Another strategic theme that we expect to play out is the rerating of ‘hidden’ ESG (environmental, social and governance) factors. The trend to more sustainable investing is a welcome one, especially as smaller companies can be far better operationally on an ESG basis than their larger peers, but far less good at presenting the benefits to the environment and society. There is a big rerating potential for such stocks as these strengths are uncovered.

Takeaways from 2020

The experiences of 2020 have not shifted our approach to investment but have reminded us of some of the key benefits to how we allocate capital. 2020 highlighted the benefits of our investing across the corporate lifecycle with a balanced portfolio of early cycle, quality growth, mature and turnaround stocks.

At the start of the pandemic, early cycle businesses better exposed to digitalisation and online retail benefited from an acceleration in underlying growth trends in the second quarter of 2020. Meanwhile, more mature value / turnaround names – companies that have experienced poor performance but are in a period of a financial recovery – responded positively in the second half. The key takeaway for us is that the most unexpected of scenarios can play out, so pursuing diversification at a stock level is very important. In addition, 2020 has taught us that stock specific factors such as self-help or structural growth can offer valuable sources of return during times of crisis and should be considered when making investment decisions.


1Source: Janus Henderson Investors, DataStream, in Local currency. The MSCI Europe Small Cap Index returned 445% from January 2000 to 30 November 2020, compared to a cumulative return of 90% return from the MSCI Europe Large Cap Index over the same time period. Data, in local currency terms rebased at 100 on 1 January 2000.

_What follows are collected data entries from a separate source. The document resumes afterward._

(* ===== verification/Kernel.v ===== *)
(** * Interleaved kernel calls: the invariant of every reachable state

    A [call] is a piece of kernel code that runs without a switch of process in
    its middle; the calls of all CPUs interleave.  [enabled] says when the code
    makes the call: on the process that runs on the CPU, outside another call. *)

From Stdlib Require Import ZArith Lia.
From stdpp Require Import base tactics numbers gmap list fin_maps fin_sets relations.
From S2P Require Import Prelude BlockCache Timer Sched SchedProofs SemProofs ProcProofs ProcLife ProcExit ProcNew ProcKill.

Local Open Scope Z_scope.

Inductive call : Type :=
| CYield (c : Z)
| CWaitSem (c a : Z)
| CUnalertableWaitSem (c a : Z)
| CPostSem (a : Z)
| CInitSem (a val : Z)
| CCreate
| CSetParent (c p : Z)
| CStart (p entry arg : Z)
| CWait (c : Z)
| CExit (c code : Z)
| CKill (pid : Z)
| CResume (c : Z).

Section kernel.
Context (invalid_pt sched_timers junk_elr : Z).
Abbreviation kinv := (kinv sched_timers).
Abbreviation exit := (exit invalid_pt sched_timers).

Definition run_call (k : call) : KM unit :=
  match k with
  | CYield c => yield invalid_pt sched_timers c
  | CWaitSem c a => wait_sem invalid_pt sched_timers c (SAddr a)
  | CUnalertableWaitSem c a => unalertable_wait_sem invalid_pt sched_timers c (SAddr a)
  | CPostSem a => post_sem (SAddr a)
  | CInitSem a val => init_sem (SAddr a) val
  | CCreate => create_proc junk_elr;; mret tt
  | CSetParent c p => set_parent_to_this c p
  | CStart p e arg => start_proc p e arg;; mret tt
  | CWait c => wait_begin invalid_pt sched_timers c;; mret tt
  | CExit c code => exit c code
  | CKill pid => kill pid;; mret tt
  | CResume c => resume c
  end.

(** A process runs code of its own on CPU [c]. *)
Definition in_code (s : kstate) (c : Z) (P : Proc) : Prop := is_running s c P /\ p_kcontext P = KRun.

(** A process that [create_proc] returned and that was not started. *)
Definition is_new (s : kstate) (p : Z) (P : Proc) : Prop :=
  k_procs s !! p = Some P /\ p_state P = UNUSED /\ p_idle P = false /\ p <> k_root s.

Definition enabled (s : kstate) (k : call) : Prop :=
  match k with
  | CYield c => cpu c
  | CWaitSem c a | CUnalertableWaitSem c a => (exists P, in_code s c P) /\ is_Some (k_sems s !! SAddr a)
  | CPostSem a => is_Some (k_sems s !! SAddr a)
  | CInitSem a val => k_sems s !! SAddr a = None /\ 0 <= val
  | CCreate | CKill _ => True
  | CSetParent c p => (exists T, in_code s c T) /\ exists P, is_new s p P /\ p_parent P = 0
  | CStart p _ _ => exists P, is_new s p P
  | CWait c => exists P, in_code s c P
  | CExit c _ => (exists P, in_code s c P) /\ k_this s c <> k_root s
  | CResume c => exists P, is_running s c P /\ p_kcontext P <> KDead
  end.

(** A process goes on in [unalertable_wait_sem] although nobody has given it a
    unit: the case that the assertion of [sem.h] excludes. *)
Definition unwoken (s : kstate) (k : call) : Prop :=
  match k with
  | CResume c => exists P i w y, is_running s c P /\ p_kcontext P = KSem i w AAssert /\ k_waits s !! w = Some y /\ w_up y = false
  | _ => False
  end.

Definition kstep (s s' : kstate) : Prop := exists k, enabled s k /\ run_call k s = Ret (tt, s').

(** ** Every call keeps the invariant *)

Lemma sem_ok_init O S W a x : sem_ok O S W -> S !! SAddr a = None -> s_sleep x = [] -> 0 <= s_val x -> sem_ok O (<[SAddr a := x]> S) W.
Proof.
  intros H Ha Hs Hv. split; [..|apply (sm_asleep _ _ _ H)].
  - intros j y [[<- <-]|[_ Hy]]%lookup_insert_Some; [rewrite Hs; constructor|by apply (sm_nodup _ _ _ H j)].
  - intros j y [[<- <-]|[_ Hy]]%lookup_insert_Some; [by left|by apply (sm_val _ _ _ H j)].
  - intros j y w [[<- <-]|[_ Hy]]%lookup_insert_Some Hw; [rewrite Hs in Hw; by apply elem_of_nil in Hw|by apply (sm_sleep _ _ _ H j y w)].
  - intros q u j w k Hq Hkc. destruct (sm_ctx _ _ _ H q u j w k Hq Hkc) as (H1 & y & z & Hy & H2). split; [done|]. exists y, z.
    rewrite lookup_insert_ne; [done|]. intros <-. congruence.
Qed.

Lemma init_kinv a val s : kinv s -> k_sems s !! SAddr a = None -> 0 <= val -> wp (init_sem (SAddr a) val) (fun _ s' => kinv s') s.
Proof.
  intros H Ha Hv. unfold init_sem, store_sem. wp_prims. set (s' := k_set_sems _ s).
  split; try apply H.
  - apply sched_ok_sems, H.
  - apply sem_ok_init; [apply H|done..].
  - change (obs s') with (obs s). change (k_root s') with (k_root s). change (k_waits s') with (k_waits s). cbn [s' k_sems k_set_sems].
    eapply tree_ok_change; [apply H|done|intros p; by rewrite lookup_insert_ne|]. intros p v v' Hv1 Hv2. assert (v' = v) as -> by congruence.
    split; [apply same_tree_refl|]. split; [by apply (to_own _ _ _ _ _ (ki_tree _ s H) p)|]. split; [done|].
    intros x x' _ _ Hx Hx'. rewrite lookup_insert_ne in Hx' by done. by assert (x' = x) as -> by congruence.
  - apply unlocked_insert; [apply H|done].
Qed.

Lemma wait_begin_kinv c P s : kinv s -> in_code s c P -> wp (wait_begin invalid_pt sched_timers c) (fun r s' => kinv s' /\
  (p_children P = [] /\ r = Some (-1) \/ p_children P <> [] /\ r = None)) s.
Proof.
  intros H [HR Hk]. pose proof HR as (Hc & HP & Hs & Hi). unfold wait_begin, thisproc, release_plock. wp_prims.
  apply wp_acquire_plock; [apply H|]. wp_prim. eapply wp_load_proc; [exact HP|]. wp_prims. rewrite (plock_same sched_timers) by done.
  destruct (p_children P) as [|q l] eqn:E; [wp_prims; split; [done|by left]|].
  destruct (to_sem _ _ _ _ _ (ki_tree _ s H) _ _ (obs_proc s _ P HP) Hi) as [x Hx].
  pose proof (wait_kinv invalid_pt sched_timers c (SChild (k_this s c)) true ACollect x P s H HR Hk Hx (or_introl (conj eq_refl eq_refl))) as Hw.
  apply wp_bind in Hw. wp_prim. eapply wp_mono; [exact Hw|]. cbn beta. intros [] s1 Hw1. wp_prim. eapply wp_mono; [exact Hw1|].
  intros [] s2 [H2 _]. wp_prims. split; [done|]. by right.
Qed.

Lemma unwoken_resume_panics c i w y m P s :
  k_procs s !! k_this s c = Some P -> p_kcontext P = KSem i w AAssert -> k_sems s !! i = Some m -> s_lock m = false -> s_val m < 0 ->
  k_waits s !! w = Some y -> w_up y = false -> resume c s = Panic.
Proof.
  intros HP Hk Hm Hl Hv Hw Hup. unfold resume, thisproc, wait_resume, _lock_sem, _unlock_sem, wait_return, load_proc, load_sem, load_wait, store_sem, some_or_ub.
  unfold mbind, M_bind, gets, modify, mret, M_ret. rewrite HP. cbn -[Z.leb]. rewrite Hk, Hm. cbn -[Z.leb]. rewrite Hl. cbn -[Z.leb]. rewrite Hw, Hup. cbn -[Z.leb].
  rewrite lookup_insert_eq. cbn -[Z.leb]. rewrite (proj2 (Z.leb_le (s_val m + 1) 0)) by lia. cbn -[Z.leb]. rewrite lookup_insert_eq. done.
Qed.

Lemma unwoken_panics k s : kinv s -> unwoken s k -> run_call k s = Panic.
Proof.
  intros H. destruct k as [| | | | | | | | | | |c]; try done. intros (P & i & w & y & (Hc & HP & _) & Hk & Hw & Hup).
  destruct (sm_ctx _ _ _ (ki_sem _ s H) _ _ i w AAssert (obs_proc s _ P HP) Hk) as (_ & x & y' & Hx & Hy & _ & Hs & _).
  assert (y' = y) as -> by congruence. specialize (Hs Hup). eapply unwoken_resume_panics; [done|done|exact Hx|by eapply (ki_unlocked _ s H)| |done|done].
  destruct (sm_val _ _ _ (ki_sem _ s H) i x Hx) as [[E _]|E]; [rewrite E in Hs; by apply elem_of_nil in Hs|]. destruct (s_sleep x); [by apply elem_of_nil in Hs|cbn in E; lia].
Qed.

Lemma unwoken_dec k s : enabled s k -> unwoken s k \/ ~ unwoken s k.
Proof.
  destruct k as [| | | | | | | | | | |c]; try (intros; right; tauto). intros (P & HR & _).
  destruct (p_kcontext P) as [| |i w [| |]| |] eqn:E; [..|destruct (k_waits s !! w) as [[[] q]|] eqn:Hw| | |];
    try (right; intros (P' & i' & w' & y' & (_ & HP' & _) & E' & Hy' & Hu); destruct HR as (_ & HP & _); assert (P' = P) as -> by congruence; rewrite E in E'; simplify_eq; rewrite Hw in Hy'; by simplify_eq).
  left. by exists P, i, w, (mkWait false q).
Qed.

Lemma resume_kinv c s : kinv s -> enabled s (CResume c) -> ~ unwoken s (CResume c) -> wp (resume c) (fun _ s' => kinv s') s.
Proof.
  intros H (P & HR & Hd) Hup. pose proof HR as (Hc & HP & Hs & Hi). unfold resume, thisproc. wp_prims. eapply wp_load_proc; [exact HP|].
  destruct (p_kcontext P) as [|e a|i w k| |] eqn:E; [by wp_prims|by eapply entry_kinv| | |done].
  - eapply resume_sem_kinv; [done|done|exact HP|exact E|]. intros ->.
    destruct (sm_ctx _ _ _ (ki_sem _ s H) _ _ i w AAssert (obs_proc s _ P HP) E) as (_ & x & y & _ & Hy & _). exists y. split; [done|].
    destruct (w_up y) eqn:Eu; [done|]. destruct Hup. by exists P, i, w, y.
  - wp_prim. eapply wp_mono; [eapply collect_kinv; [done|exact HR|done]|]. intros r s' [H' _]. by wp_prims.
Qed.

Lemma call_kinv k s : kinv s -> enabled s k -> ~ unwoken s k -> wp (run_call k) (fun _ s' => kinv s') s.
Proof.
  intros H He Hu. destruct k as [c|c a|c a|a|a val| |c p|p e arg|c|c code|pid|c]; cbn [run_call enabled] in *.
  - destruct (so_this _ s (ki_sched _ s H) c He) as (P & HP & _). by eapply yield_kinv.
  - destruct He as [(P & HR & Hk) [x Hx]]. unfold wait_sem. eapply wp_mono; [apply (wait_kinv _ _ c (SAddr a) true AReturn x P s H HR Hk Hx); right; eauto|]. by intros [] s' [? _].
  - destruct He as [(P & HR & Hk) [x Hx]]. unfold unalertable_wait_sem. eapply wp_mono; [apply (wait_kinv _ _ c (SAddr a) false AAssert x P s H HR Hk Hx); right; eauto|]. by intros [] s' [? _].
  - destruct He as [x Hx]. by eapply post_kinv.
  - destruct He. by apply init_kinv.
  - wp_prim. eapply wp_mono; [by apply create_kinv|]. intros p s' [H' _]. by wp_prims.
  - destruct He as [(T & HT & _) (P & (HP & Hs & Hi & Hr) & Hpar)]. eapply wp_mono; [by eapply set_parent_kinv|]. by intros [] s' [? _].
  - destruct He as (P & HP & Hs & Hi & Hr). wp_prim. eapply wp_mono; [by apply (start_kinv sched_timers p P)|]. intros r s' [H' _]. by wp_prims.
  - destruct He as (P & HP). wp_prim. eapply wp_mono; [by eapply wait_begin_kinv|]. intros r s' [H' _]. by wp_prims.
  - destruct He as [(P & HR & Hk) Hr]. eapply wp_mono; [by eapply exit_kinv|]. by intros [] s' [? _].
  - wp_prim. eapply wp_mono; [by apply kill_kinv|]. intros r s' [H' _]. by wp_prims.
  - by apply resume_kinv.
Qed.

Lemma reachable_kinv s s' : kinv s -> rtc kstep s s' -> kinv s'.
Proof.
  intros H Hr. induction Hr as [|s1 s2 s3 (k & He & Hk) _ IH]; [done|]. apply IH.
  destruct (unwoken_dec k s1 He) as [Hu|Hu]; [by rewrite (unwoken_panics k s1 H Hu) in Hk|]. pose proof (call_kinv k s1 H He Hu) as Hw.
  unfold wp in Hw. by rewrite Hk in Hw.
Qed.
End kernel.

Growth stocks/investing: Growth investors search for companies they believe have strong growth potential. Their earnings are expected to grow at an above-average rate compared to the rest of the market, and therefore there is an expectation that their share prices will increase in value.

Inflation: The rate at which the prices of goods and services are rising in an economy. The CPI and RPI are two common measures.

Market capitalisation: The total market value of a company’s issued shares. It is calculated by multiplying the number of shares in issue by the current price of the shares. The figure is used to determine a company’s size, and is often abbreviated to ‘market cap’.

Self-help: Opportunities taken internally to improve a company’s prospects, such as better operational efficiency, which are independent of what is happening in the wider economy.

Structural growth: Growth related to a dramatic shift in the way the market or economy operates, often brought about by changing trends or product/service innovation.

Value stocks/investing: Value investors search for companies that they believe are undervalued by the market, and therefore expect their share price to increase. One of the favoured techniques is to buy companies with low price to earnings (P/E) ratios.